As we consider this issue, let’s review (and so avoid repeating) how the crisis unfolded in the first place.

Depending on the specialty, physicians’ liability insurance costs increased anywhere from 80 percent to more than double (147 percent) during the four years between 1997 and 2001, according to the Pennsylvania Medical Society.

Unable to absorb these increases, doctors retired or fled the state. Newly minted physicians completing their training here moved elsewhere to practice.

The Philadelphia Inquirer and others documented the crisis. During 2001, liability insurance rates nearly doubled for 12 orthopedic surgeons at Frankford Hospital’s three southeast Pennsylvania facilities. All 12 surgeons stopped practicing.

OB/GYNs also were hit hard. Hospital obstetrical units closed, due in part to medical liability costs. Between 1999 and 2005, the number of OB units in Pennsylvania hospitals fell 17 percent.
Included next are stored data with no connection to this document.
Lemma in_order_append_extends_text_witness :
  let s := mkState (Some "a") None (Some ".b") None None None None in
  let h := [builder; s] in
  h !! 1 = Some s ∧ combined s = false
  ∧ (∀ k', rank Class < rank k' → present k' s = false)
  ∧ class 1 "c" h = Returns 2 (h ++ [after_append Class "c" s])
  ∧ ∃ t, stringify 1 h = Returns t h
      ∧ stringify 2 (h ++ [after_append Class "c" s])
        = Returns (t +:+ ".c") (h ++ [after_append Class "c" s]).
Proof.
  intros s h.
  assert (Hlater : ∀ k', rank Class < rank k' → present k' s = false).
  { intros k' Hk'. destruct k'; try reflexivity; simpl in Hk'; lia. }
  split; [reflexivity|]. split; [reflexivity|]. split; [exact Hlater|].
  split; [reflexivity|].
  exact (in_order_append_extends_text h _ 1 2 s Class "c"
           eq_refl eq_refl Hlater eq_refl).
Defined.

(** ** What the checks accept *)

(** X4: the two checks are the only way an append can fail.  On an
    allocated object every append either returns or throws, and it
    returns exactly when: [element], no element and no id part is
    present; [id], no id, class or pseudo-element part; [class], no
    attribute part; [attr], no pseudo-class part; [pseudoClass] and
    [pseudoElement], no pseudo-element part. *)
Theorem append_accepted_iff (h : heap) (this : loc) (s : SelectorState)
    (value : string) :
  h !! this = Some s →
  (∀ k, append k this value h ≠ Stuck)
  ∧ (is_Some (returned (element this value h))
       ↔ present Element s = false ∧ present Id s = false)
  ∧ (is_Some (returned (id this value h))
       ↔ present Id s = false ∧ present Class s = false
         ∧ present PseudoElement s = false)
  ∧ (is_Some (returned (class this value h)) ↔ present Attr s = false)
  ∧ (is_Some (returned (attr this value h)) ↔ present PseudoClass s = false)
  ∧ (is_Some (returned (pseudoClass this value h))
       ↔ present PseudoElement s = false)
  ∧ (is_Some (returned (pseudoElement this value h))
       ↔ present PseudoElement s = false).
Proof.
  intros Hthis. split.
  { intros k. rewrite (append_run _ _ _ _ _ Hthis). by destruct (guard k s). }
  unfold present; simpl.
  rewrite (element_run _ _ _ Hthis), (id_run _ _ _ Hthis),
    (class_run _ _ _ Hthis), (attr_run _ _ _ Hthis),
    (pseudoClass_run _ _ _ Hthis), (pseudoElement_run _ _ _ Hthis).
  destruct (truthy (el s)), (truthy (aidi s)), (truthy (cl s)),
    (truthy (att s)), (truthy (psc s)), (truthy (pse s)); simpl;
    rewrite ?is_Some_alt; intuition congruence.
Qed.

Lemma append_accepted_iff_witness :
  let s := mkState None None None None (Some ":hover") None None in
  let h := [builder; s] in
  h !! 1 = Some s
  ∧ is_Some (returned (element 1 "a" h))
  ∧ is_Some (returned (class 1 "c" h))
  ∧ ¬ is_Some (returned (attr 1 "b" h)).
Proof.
  intros s h.
  destruct (append_accepted_iff h 1 s "a" eq_refl) as (_ & He & _).
  destruct (append_accepted_iff h 1 s "c" eq_refl) as (_ & _ & _ & Hc & _).
  destruct (append_accepted_iff h 1 s "b" eq_refl) as (_ & _ & _ & _ & Ha & _).
  split; [reflexivity|].
  split; [exact (proj2 He (conj eq_refl eq_refl))|].
  split; [exact (proj2 Hc eq_refl)|].
  intros Hb. by pose proof (proj1 Ha Hb).
Defined.

(** X5: the checks never read the value: whether an append throws, and
    which error, is the same for any two values. *)
Theorem checks_ignore_value (h : heap) (this : loc) (s : SelectorState)
    (k : kind) (v1 v2 : string) :
  h !! this = Some s →
  thrown (append k this v1 h) = thrown (append k this v2 h).
Proof.
  intros Hthis. rewrite !(append_run _ _ _ _ _ Hthis).
  by destruct (guard k s).
Qed.

Lemma checks_ignore_value_witness :
  let s := mkState None None None (Some "[b]") None None None in
  [builder; s] !! 1 = Some s
  ∧ thrown (class 1 "" [builder; s]) = thrown (class 1 "c d" [builder; s]).
Proof.
  intros s. split; [reflexivity|].
  exact (checks_ignore_value [builder; s] 1 s Class "" "c d" eq_refl).
Defined.

(** X6: the concatenating branch of [id] and of [pseudoElement] is never
    taken: whenever one of them returns, the receiver had no part of
    that kind and the part of the new object is exactly the marker and
    the value, ['#' + value] or ['::' + value]. *)
Theorem id_pseudoElement_single (h : heap) (this : loc) (s : SelectorState)
    (value : string) :
  h !! this = Some s →
  (∀ r h', id this value h = Returns r h' →
     present Id s = false
     ∧ ∃ s', h' !! r = Some s' ∧ aidi s' = Some ("#" +:+ value))
  ∧ (∀ r h', pseudoElement this value h = Returns r h' →
       present PseudoElement s = false
       ∧ ∃ s', h' !! r = Some s' ∧ pse s' = Some ("::" +:+ value)).
Proof.
  intros Hthis.
  rewrite (id_run _ _ _ Hthis), (pseudoElement_run _ _ _ Hthis).
  unfold present; simpl. split; intros r h'.
  - destruct (truthy (aidi s)); [done|].
    destruct (truthy (cl s) || truthy (pse s)); [done|]. intros [= <- <-].
    split; [done|]. eexists. split; [by apply list_lookup_middle|done].
  - destruct (truthy (pse s)); [done|]. intros [= <- <-].
    split; [done|]. eexists. split; [by apply list_lookup_middle|done].
Qed.

Lemma id_pseudoElement_single_witness :
  let s := mkState (Some "a") None None None None None None in
  let h := [builder; s] in
  h !! 1 = Some s
  ∧ id 1 "x" h = Returns 2 (h ++ [set Aidi "#x" s])
  ∧ ∃ s', (h ++ [set Aidi "#x" s]) !! 2 = Some s' ∧ aidi s' = Some "#x".
Proof.
  intros s h. split; [reflexivity|]. split; [reflexivity|].
  exact (proj2 (proj1 (id_pseudoElement_single h 1 s "x" eq_refl)
                  2 (h ++ [set Aidi "#x" s]) eq_refl)).
Defined.

(** ** More on combination *)

Lemma guard_set_item (k : kind) (v : string) (s : SelectorState) :
  guard k (set Item v s) = guard k s.
Proof. by destruct k. Qed.

(** X7: [combine] makes no check: for every receiver, every combinator
    and every two operands it returns; and when the receiver has no
    combination text, the text of the object returned is the two operand
    texts around the combinator, whatever parts the receiver has: they
    are copied but do not show. *)
Theorem combine_always_returns (h : heap) (this left right : loc)
    (s sl sr : SelectorState) (c : string) :
  h !! this = Some s → h !! left = Some sl → h !! right = Some sr →
  ∃ tl tr r h',
    stringify left h = Returns tl h ∧ stringify right h = Returns tr h
    ∧ combine this left c right h = Returns r h'
    ∧ (combined s = false →
       stringify r h' = Returns (tl +:+ " " +:+ c +:+ " " +:+ tr) h').
Proof.
  intros Hthis Hl Hr.
  exists (render sl), (render sr), (length h). eexists.
  split; [by apply stringify_run|]. split; [by apply stringify_run|].
  split; [by rewrite (combine_run _ _ _ _ _ _ _ _ Hthis Hl Hr)|].
  intros Hc. rewrite (stringify_run _ _ _ (list_lookup_middle _ [] _ _ eq_refl)).
  unfold combined in Hc. unfold appended. rewrite Hc.
  rewrite render_combined; [done|]. apply truthy_joined.
Qed.

Lemma combine_always_returns_witness :
  let s := mkState (Some "x") (Some "#y") None None None None None in
  let sl := mkState (Some "a") None None None None None None in
  let h := [builder; s; sl] in
  h !! 1 = Some s ∧ h !! 2 = Some sl
  ∧ ∃ tl tr r h',
      stringify 2 h = Returns tl h ∧ stringify 2 h = Returns tr h
      ∧ combine 1 2 "" 2 h = Returns r h'
      ∧ combined s = false
      ∧ stringify r h' = Returns (tl +:+ " " +:+ "" +:+ " " +:+ tr) h'.
Proof.
  intros s sl h. split; [reflexivity|]. split; [reflexivity|].
  destruct (combine_always_returns h 1 2 2 s sl sl "" eq_refl eq_refl eq_refl)
    as (tl & tr & r & h' & Hl & Hr & Hrun & Htext).
  exists tl, tr, r, h'.
  split; [exact Hl|]. split; [exact Hr|]. split; [exact Hrun|].
  split; [reflexivity|exact (Htext eq_refl)].
Defined.

Lemma combine_on_builder (h : heap) (left right : loc)
    (sl sr : SelectorState) (c : string) :
  h !! entry = Some builder → h !! left = Some sl → h !! right = Some sr →
  combine entry left c right h
  = Returns (length h)
      (h ++ [set Item (joined (render sl) c (render sr)) builder]).
Proof. intros He Hl Hr. by rewrite (combine_run _ _ _ _ _ _ _ _ He Hl Hr). Qed.

Lemma render_set_item_builder (t : string) :
  truthy (Some t) = true → render (set Item t builder) = t.
Proof. intros Ht. by rewrite render_combined. Qed.

(** X8: nesting does not show in the text.  Combining [a c1 b] first and
    the result with [c2 d], or [b c2 d] first and [a] with [c1] and the
    result, both on the builder object, renders the same text:
    the three operand texts in order with the two combinators between
    them, each between single spaces. *)
Theorem combine_nesting_flat (h : heap) (a b d : loc)
    (sa sb sd : SelectorState) (c1 c2 : string) :
  h !! entry = Some builder →
  h !! a = Some sa → h !! b = Some sb → h !! d = Some sd →
  ∃ ta tb td,
    stringify a h = Returns ta h ∧ stringify b h = Returns tb h
    ∧ stringify d h = Returns td h
    ∧ returned ((x ← combine entry a c1 b; y ← combine entry x c2 d;
                 stringify y) h)
      = Some (ta +:+ " " +:+ c1 +:+ " " +:+ tb +:+ " " +:+ c2 +:+ " " +:+ td)
    ∧ returned ((x ← combine entry b c2 d; y ← combine entry a c1 x;
                 stringify y) h)
      = Some (ta +:+ " " +:+ c1 +:+ " " +:+ tb +:+ " " +:+ c2 +:+ " " +:+ td).
Proof.
  intros He Ha Hb Hd. exists (render sa), (render sb), (render sd).
  split; [by apply stringify_run|]. split; [by apply stringify_run|].
  split; [by apply stringify_run|].
  unfold mbind, M_bind. split.
  - rewrite (combine_on_builder _ _ _ _ _ _ He Ha Hb).
    rewrite (combine_on_builder (h ++ [_]) (length h) d _ sd c2)
      by (first [by apply copy_frame | by apply list_lookup_middle]).
    rewrite (stringify_run _ _ _ (list_lookup_middle _ [] _ _ eq_refl)).
    rewrite !render_set_item_builder by apply truthy_joined.
    unfold joined. simpl. by rewrite ?append_assoc.
  - rewrite (combine_on_builder _ _ _ _ _ _ He Hb Hd).
    rewrite (combine_on_builder (h ++ [_]) a (length h) sa _ c1)
      by (first [by apply copy_frame | by apply list_lookup_middle]).
    rewrite (stringify_run _ _ _ (list_lookup_middle _ [] _ _ eq_refl)).
    rewrite !render_set_item_builder by apply truthy_joined.
    unfold joined. simpl. by rewrite ?append_assoc.
Qed.

Lemma combine_nesting_flat_witness :
  let sa := mkState (Some "a") None None None None None None in
  let sb := mkState (Some "b") None None None None None None in
  let sd := mkState (Some "d") None None None None None None in
  let h := [builder; sa; sb; sd] in
  h !! entry = Some builder ∧ h !! 1 = Some sa ∧ h !! 2 = Some sb
  ∧ h !! 3 = Some sd
  ∧ ∃ ta tb td,
      stringify 1 h = Returns ta h ∧ stringify 2 h = Returns tb h
      ∧ stringify 3 h = Returns td h
      ∧ returned ((x ← combine entry 1 "+" 2; y ← combine entry x "~" 3;
                   stringify y) h)
        = Some (ta +:+ " " +:+ "+" +:+ " " +:+ tb +:+ " " +:+ "~" +:+ " " +:+ td)
      ∧ returned ((x ← combine entry 2 "~" 3; y ← combine entry 1 "+" x;
                   stringify y) h)
        = Some (ta +:+ " " +:+ "+" +:+ " " +:+ tb +:+ " " +:+ "~" +:+ " " +:+ td).
Proof.
  intros sa sb sd h.
  split; [reflexivity|]. split; [reflexivity|]. split; [reflexivity|].
  split; [reflexivity|].
  exact (combine_nesting_flat h 1 2 3 sa sb sd "+" "~"
           eq_refl eq_refl eq_refl eq_refl).
Defined.

(** X9: [combine] copies the parts of its receiver, so the object it
    returns is checked as the receiver is: an append on it throws the
    same error, or returns, exactly as the same append on the receiver
    does. *)
Theorem combine_keeps_checks (h : heap) (this left right : loc)
    (s sl sr : SelectorState) (c : string) (k : kind) (value : string) :
  h !! this = Some s → h !! left = Some sl → h !! right = Some sr →
  ∃ r h', combine this left c right h = Returns r h'
    ∧ thrown (append k r value h') = thrown (append k this value h)
    ∧ (is_Some (returned (append k r value h'))
       ↔ is_Some (returned (append k this value h))).
Proof.
  intros Hthis Hl Hr. do 2 eexists.
  split; [by rewrite (combine_run _ _ _ _ _ _ _ _ Hthis Hl Hr)|].
  rewrite (append_run _ _ _ _ _ (list_lookup_middle h [] _ _ eq_refl)).
  rewrite (append_run _ _ _ _ _ Hthis), guard_set_item.
  destruct (guard k s); simpl; rewrite ?is_Some_alt; done.
Qed.

Lemma combine_keeps_checks_witness :
  let s := mkState (Some "x") None None None None None None in
  let h := [builder; s] in
  h !! 1 = Some s ∧ h !! entry = Some builder
  ∧ ∃ r h', combine 1 entry ">" entry h = Returns r h'
      ∧ thrown (append Element r "y" h') = thrown (append Element 1 "y" h)
      ∧ (is_Some (returned (append Element r "y" h'))
         ↔ is_Some (returned (append Element 1 "y" h))).
Proof.
  intros s h. split; [reflexivity|]. split; [reflexivity|].
  exact (combine_keeps_checks h 1 entry entry s builder builder ">" Element "y"
           eq_refl eq_refl eq_refl).
Defined.

(** ** Invariants of the heap *)

Lemma tidy_builder : tidy builder.
Proof. intros p _. left. by destruct p. Qed.

Lemma tidy_set (p : prop) (v : string) (s : SelectorState) :
  tidy s → (p ≠ El → truthy (Some v) = true) → tidy (set p v s).
Proof.
  intros Hs Hv q Hq. destruct (decide (q = p)) as [->|Hne].
  - right. rewrite get_set_eq. by apply Hv.
  - rewrite get_set_ne by done. by apply Hs.
Qed.

Lemma tidy_after_append (k : kind) (value : string) (s : SelectorState) :
  tidy s → tidy (after_append k value s).
Proof.
  intros Hs. apply tidy_set; [done|]. intros Hk.
  apply truthy_appended. destruct k; try done.
Qed.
The number of physicians actively practicing in our state decreased nearly 11 percent between 1997 and 2000, according to data from Pennsylvania’s Medical Catastrophic Loss Benefits Continuation Fund.

Lawmakers and the state Supreme Court took action, working together to solve the crisis. They put in place several reforms, including the prohibition of “venue shopping” for medical liability cases.

Today, Pennsylvania’s medical liability insurance market is far less volatile. A bigger share of liability cases is being tried by a jury of peers, in the county where the “cause of action” took place.

During the two years prior to the ban on venue shopping, 44 percent of Pennsylvania’s medical liability cases were filed in Philadelphia, with its history of large verdicts. During 2017, only 28 percent of cases were filed there.

In other words, Pennsylvania has been there, done that — and successfully addressed the issue. If the fix is working, don’t break it.